(Saved data entries)
====
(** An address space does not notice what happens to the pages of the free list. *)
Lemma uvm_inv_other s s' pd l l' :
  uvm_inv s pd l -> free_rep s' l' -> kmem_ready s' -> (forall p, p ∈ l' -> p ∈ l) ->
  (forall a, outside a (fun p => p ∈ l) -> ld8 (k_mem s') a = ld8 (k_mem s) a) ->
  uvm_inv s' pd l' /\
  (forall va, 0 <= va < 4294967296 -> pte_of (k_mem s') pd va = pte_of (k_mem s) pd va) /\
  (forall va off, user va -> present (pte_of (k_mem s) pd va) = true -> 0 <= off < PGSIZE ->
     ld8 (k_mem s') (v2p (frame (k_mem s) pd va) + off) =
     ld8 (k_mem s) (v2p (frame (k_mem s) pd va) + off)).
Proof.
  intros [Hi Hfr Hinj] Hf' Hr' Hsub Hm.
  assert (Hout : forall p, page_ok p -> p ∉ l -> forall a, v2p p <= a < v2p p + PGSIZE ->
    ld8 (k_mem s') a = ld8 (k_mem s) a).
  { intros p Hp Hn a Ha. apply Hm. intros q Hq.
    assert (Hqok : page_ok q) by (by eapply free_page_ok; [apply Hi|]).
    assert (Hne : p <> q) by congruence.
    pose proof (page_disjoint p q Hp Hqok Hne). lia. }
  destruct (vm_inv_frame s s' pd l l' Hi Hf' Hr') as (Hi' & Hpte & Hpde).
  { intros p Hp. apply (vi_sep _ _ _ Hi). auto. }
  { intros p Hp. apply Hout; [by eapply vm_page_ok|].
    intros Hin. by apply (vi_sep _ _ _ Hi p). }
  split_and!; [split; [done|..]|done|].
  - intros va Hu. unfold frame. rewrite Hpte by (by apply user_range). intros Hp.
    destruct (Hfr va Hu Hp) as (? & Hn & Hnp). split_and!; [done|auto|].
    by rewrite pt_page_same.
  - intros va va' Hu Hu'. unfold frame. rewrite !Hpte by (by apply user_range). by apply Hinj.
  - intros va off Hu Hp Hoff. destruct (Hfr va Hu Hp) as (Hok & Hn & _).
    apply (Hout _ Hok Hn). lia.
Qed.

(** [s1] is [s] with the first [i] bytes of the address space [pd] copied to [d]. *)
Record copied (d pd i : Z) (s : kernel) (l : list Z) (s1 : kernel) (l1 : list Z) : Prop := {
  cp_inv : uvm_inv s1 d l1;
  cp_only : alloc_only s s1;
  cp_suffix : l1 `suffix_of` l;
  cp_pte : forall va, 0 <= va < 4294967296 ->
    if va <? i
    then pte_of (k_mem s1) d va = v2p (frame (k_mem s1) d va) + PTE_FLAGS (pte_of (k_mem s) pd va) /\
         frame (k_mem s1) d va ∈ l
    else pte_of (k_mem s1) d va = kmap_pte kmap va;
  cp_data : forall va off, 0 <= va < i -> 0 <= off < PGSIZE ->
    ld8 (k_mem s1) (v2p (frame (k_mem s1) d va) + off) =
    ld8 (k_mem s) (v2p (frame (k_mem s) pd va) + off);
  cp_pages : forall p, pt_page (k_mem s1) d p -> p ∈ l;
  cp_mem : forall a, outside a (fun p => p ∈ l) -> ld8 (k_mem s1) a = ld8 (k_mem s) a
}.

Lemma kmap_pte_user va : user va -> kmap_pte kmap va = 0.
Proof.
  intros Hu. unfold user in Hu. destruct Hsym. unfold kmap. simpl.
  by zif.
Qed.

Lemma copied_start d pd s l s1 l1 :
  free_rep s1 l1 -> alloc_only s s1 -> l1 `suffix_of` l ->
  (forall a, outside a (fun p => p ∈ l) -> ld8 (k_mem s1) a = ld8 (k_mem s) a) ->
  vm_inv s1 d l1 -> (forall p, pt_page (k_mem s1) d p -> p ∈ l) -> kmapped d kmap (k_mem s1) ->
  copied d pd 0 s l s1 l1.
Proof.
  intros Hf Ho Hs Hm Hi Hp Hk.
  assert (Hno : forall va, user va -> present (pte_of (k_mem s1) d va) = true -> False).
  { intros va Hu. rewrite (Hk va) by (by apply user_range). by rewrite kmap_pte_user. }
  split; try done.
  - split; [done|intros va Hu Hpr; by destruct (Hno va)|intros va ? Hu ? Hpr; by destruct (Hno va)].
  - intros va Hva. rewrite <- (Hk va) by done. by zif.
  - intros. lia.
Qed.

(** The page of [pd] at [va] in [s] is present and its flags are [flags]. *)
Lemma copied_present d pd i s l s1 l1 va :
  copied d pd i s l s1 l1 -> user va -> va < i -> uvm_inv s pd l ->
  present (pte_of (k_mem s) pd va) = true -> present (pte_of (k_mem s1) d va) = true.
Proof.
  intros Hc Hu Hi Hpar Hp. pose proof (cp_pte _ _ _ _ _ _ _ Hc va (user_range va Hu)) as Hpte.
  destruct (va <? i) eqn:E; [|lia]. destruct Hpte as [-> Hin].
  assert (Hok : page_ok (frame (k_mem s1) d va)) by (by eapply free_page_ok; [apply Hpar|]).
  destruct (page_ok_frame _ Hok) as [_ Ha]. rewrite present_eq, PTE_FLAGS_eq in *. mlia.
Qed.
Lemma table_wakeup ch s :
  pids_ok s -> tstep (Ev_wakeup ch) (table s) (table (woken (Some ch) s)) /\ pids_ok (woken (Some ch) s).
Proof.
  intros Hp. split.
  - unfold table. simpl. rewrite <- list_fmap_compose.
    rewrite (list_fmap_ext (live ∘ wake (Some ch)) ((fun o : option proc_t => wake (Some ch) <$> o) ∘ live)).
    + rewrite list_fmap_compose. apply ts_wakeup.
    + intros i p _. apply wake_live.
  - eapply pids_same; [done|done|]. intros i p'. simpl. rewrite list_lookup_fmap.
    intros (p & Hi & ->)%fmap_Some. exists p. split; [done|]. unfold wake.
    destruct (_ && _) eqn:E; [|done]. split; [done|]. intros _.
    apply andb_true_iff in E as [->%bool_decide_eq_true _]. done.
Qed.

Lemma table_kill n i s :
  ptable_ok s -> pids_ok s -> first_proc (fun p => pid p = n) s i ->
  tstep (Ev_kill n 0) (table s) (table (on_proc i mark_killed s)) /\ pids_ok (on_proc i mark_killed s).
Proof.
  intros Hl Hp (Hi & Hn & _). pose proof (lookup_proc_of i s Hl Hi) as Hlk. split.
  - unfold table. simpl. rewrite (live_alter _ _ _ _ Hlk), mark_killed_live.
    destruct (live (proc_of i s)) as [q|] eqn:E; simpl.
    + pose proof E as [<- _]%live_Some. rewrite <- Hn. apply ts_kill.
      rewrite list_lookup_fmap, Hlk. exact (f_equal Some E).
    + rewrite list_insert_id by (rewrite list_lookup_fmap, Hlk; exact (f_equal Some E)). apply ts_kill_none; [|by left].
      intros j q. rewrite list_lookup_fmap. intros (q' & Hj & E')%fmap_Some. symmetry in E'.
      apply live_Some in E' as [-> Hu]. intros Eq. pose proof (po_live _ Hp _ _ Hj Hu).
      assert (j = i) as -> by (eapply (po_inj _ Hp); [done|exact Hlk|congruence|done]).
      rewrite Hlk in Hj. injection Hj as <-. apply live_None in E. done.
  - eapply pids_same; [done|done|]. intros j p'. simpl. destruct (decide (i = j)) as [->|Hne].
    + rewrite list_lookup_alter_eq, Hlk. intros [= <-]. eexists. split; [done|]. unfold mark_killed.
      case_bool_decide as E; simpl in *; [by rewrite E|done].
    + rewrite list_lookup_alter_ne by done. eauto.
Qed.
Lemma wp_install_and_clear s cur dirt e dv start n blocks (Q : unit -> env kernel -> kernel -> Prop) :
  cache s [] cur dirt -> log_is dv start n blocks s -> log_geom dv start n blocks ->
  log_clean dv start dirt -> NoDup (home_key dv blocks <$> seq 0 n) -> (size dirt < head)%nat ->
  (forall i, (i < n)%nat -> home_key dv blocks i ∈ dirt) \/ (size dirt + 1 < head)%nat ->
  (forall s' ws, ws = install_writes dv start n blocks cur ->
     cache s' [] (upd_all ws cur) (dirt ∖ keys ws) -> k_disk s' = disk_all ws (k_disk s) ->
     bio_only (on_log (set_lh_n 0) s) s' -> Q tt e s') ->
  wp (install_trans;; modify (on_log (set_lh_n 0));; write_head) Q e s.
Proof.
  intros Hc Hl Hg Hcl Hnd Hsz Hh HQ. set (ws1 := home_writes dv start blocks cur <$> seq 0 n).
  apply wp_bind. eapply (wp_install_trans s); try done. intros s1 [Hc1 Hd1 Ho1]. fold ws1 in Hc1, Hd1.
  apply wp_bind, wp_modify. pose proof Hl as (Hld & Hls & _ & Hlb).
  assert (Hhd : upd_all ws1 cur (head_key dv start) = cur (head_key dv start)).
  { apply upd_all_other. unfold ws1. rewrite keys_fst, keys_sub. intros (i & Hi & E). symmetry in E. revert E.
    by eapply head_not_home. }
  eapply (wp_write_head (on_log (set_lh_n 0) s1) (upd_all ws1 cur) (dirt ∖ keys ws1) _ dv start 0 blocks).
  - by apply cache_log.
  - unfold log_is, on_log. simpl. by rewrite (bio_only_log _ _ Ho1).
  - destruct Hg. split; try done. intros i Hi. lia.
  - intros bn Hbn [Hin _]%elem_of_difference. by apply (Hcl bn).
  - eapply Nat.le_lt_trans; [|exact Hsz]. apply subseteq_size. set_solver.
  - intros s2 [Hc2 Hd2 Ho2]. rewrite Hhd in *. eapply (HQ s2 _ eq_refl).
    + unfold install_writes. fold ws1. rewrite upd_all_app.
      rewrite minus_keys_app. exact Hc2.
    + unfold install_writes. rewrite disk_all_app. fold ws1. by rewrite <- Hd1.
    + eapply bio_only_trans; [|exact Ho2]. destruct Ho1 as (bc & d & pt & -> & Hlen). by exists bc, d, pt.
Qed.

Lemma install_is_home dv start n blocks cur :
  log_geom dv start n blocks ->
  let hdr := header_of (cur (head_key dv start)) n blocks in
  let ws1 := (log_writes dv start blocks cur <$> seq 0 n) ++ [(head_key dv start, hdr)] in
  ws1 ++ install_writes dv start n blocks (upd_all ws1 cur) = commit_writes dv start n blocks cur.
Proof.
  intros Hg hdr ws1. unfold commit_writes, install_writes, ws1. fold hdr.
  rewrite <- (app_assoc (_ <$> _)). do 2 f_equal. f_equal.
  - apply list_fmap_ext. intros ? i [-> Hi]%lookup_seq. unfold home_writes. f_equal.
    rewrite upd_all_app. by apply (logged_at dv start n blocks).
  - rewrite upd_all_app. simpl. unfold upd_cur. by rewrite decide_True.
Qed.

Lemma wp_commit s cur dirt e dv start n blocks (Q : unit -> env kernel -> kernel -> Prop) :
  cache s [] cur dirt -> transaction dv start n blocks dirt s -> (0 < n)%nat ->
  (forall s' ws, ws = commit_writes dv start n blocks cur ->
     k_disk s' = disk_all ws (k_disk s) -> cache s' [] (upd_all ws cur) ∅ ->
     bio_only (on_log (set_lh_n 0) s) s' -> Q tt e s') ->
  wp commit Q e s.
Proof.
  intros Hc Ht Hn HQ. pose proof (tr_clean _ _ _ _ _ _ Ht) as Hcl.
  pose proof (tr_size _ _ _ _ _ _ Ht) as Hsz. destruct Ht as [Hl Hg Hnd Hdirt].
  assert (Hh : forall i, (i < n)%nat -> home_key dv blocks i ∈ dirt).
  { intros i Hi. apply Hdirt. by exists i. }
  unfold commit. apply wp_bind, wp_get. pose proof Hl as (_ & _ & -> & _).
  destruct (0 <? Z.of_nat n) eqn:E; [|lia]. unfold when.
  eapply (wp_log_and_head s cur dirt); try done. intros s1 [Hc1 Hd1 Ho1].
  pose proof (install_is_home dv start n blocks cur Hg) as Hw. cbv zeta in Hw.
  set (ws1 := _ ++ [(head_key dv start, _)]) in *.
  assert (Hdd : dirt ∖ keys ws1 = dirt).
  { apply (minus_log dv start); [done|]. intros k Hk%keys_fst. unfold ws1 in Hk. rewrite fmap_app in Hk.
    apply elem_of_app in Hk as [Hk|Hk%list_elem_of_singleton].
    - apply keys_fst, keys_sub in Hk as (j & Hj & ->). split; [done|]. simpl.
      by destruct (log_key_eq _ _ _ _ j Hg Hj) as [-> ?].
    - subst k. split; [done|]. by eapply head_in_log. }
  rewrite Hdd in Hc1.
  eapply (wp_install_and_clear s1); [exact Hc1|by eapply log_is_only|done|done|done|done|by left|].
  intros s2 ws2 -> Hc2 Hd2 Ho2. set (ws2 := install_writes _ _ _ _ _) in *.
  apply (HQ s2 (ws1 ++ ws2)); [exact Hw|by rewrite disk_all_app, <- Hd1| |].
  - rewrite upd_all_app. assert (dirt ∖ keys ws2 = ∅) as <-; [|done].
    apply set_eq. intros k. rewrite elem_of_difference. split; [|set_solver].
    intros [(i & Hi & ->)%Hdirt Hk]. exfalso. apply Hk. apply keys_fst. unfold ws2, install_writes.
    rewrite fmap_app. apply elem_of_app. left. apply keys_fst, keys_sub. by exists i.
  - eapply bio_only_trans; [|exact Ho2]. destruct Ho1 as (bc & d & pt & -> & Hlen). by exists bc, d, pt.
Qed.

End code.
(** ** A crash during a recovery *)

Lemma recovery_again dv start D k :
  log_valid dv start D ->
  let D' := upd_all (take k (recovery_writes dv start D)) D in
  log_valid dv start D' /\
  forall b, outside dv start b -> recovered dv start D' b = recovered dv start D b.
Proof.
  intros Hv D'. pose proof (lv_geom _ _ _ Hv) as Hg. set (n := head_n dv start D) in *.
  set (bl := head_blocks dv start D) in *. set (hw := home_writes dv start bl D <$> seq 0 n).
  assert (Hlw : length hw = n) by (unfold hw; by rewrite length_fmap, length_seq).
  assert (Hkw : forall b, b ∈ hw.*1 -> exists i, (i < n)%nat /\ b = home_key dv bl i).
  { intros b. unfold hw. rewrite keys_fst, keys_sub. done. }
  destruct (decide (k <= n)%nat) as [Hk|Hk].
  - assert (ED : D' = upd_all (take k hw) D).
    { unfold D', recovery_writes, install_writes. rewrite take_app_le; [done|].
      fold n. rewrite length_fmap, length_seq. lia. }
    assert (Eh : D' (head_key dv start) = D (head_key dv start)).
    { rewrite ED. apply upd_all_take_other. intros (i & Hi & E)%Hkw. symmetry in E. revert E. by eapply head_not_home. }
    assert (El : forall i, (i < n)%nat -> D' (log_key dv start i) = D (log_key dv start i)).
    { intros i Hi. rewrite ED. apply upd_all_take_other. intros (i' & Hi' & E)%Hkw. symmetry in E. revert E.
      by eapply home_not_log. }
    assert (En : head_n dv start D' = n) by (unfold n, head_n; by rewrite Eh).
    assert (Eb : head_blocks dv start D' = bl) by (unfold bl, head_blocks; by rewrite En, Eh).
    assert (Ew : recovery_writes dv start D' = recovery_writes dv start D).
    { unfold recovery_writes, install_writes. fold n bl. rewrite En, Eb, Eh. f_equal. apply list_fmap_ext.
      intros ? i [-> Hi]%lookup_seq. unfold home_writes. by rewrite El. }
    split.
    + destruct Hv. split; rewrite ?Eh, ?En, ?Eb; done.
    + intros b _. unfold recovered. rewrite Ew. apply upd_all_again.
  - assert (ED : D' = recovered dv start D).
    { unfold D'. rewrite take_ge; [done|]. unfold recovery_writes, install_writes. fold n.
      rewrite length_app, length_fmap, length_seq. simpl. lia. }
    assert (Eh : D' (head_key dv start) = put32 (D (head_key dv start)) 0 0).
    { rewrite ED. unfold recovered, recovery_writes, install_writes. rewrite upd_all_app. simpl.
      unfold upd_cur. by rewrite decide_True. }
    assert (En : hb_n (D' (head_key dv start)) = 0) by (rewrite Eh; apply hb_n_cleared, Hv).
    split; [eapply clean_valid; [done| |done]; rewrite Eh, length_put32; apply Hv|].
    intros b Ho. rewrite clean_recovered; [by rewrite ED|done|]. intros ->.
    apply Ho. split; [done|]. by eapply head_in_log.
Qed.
====
Run a filter over the data above and keep each line that contains the word "kernel".

Record copied (d pd i : Z) (s : kernel) (l : list Z) (s1 : kernel) (l1 : list Z) : Prop := {
Lemma wp_install_and_clear s cur dirt e dv start n blocks (Q : unit -> env kernel -> kernel -> Prop) :
Lemma wp_commit s cur dirt e dv start n blocks (Q : unit -> env kernel -> kernel -> Prop) :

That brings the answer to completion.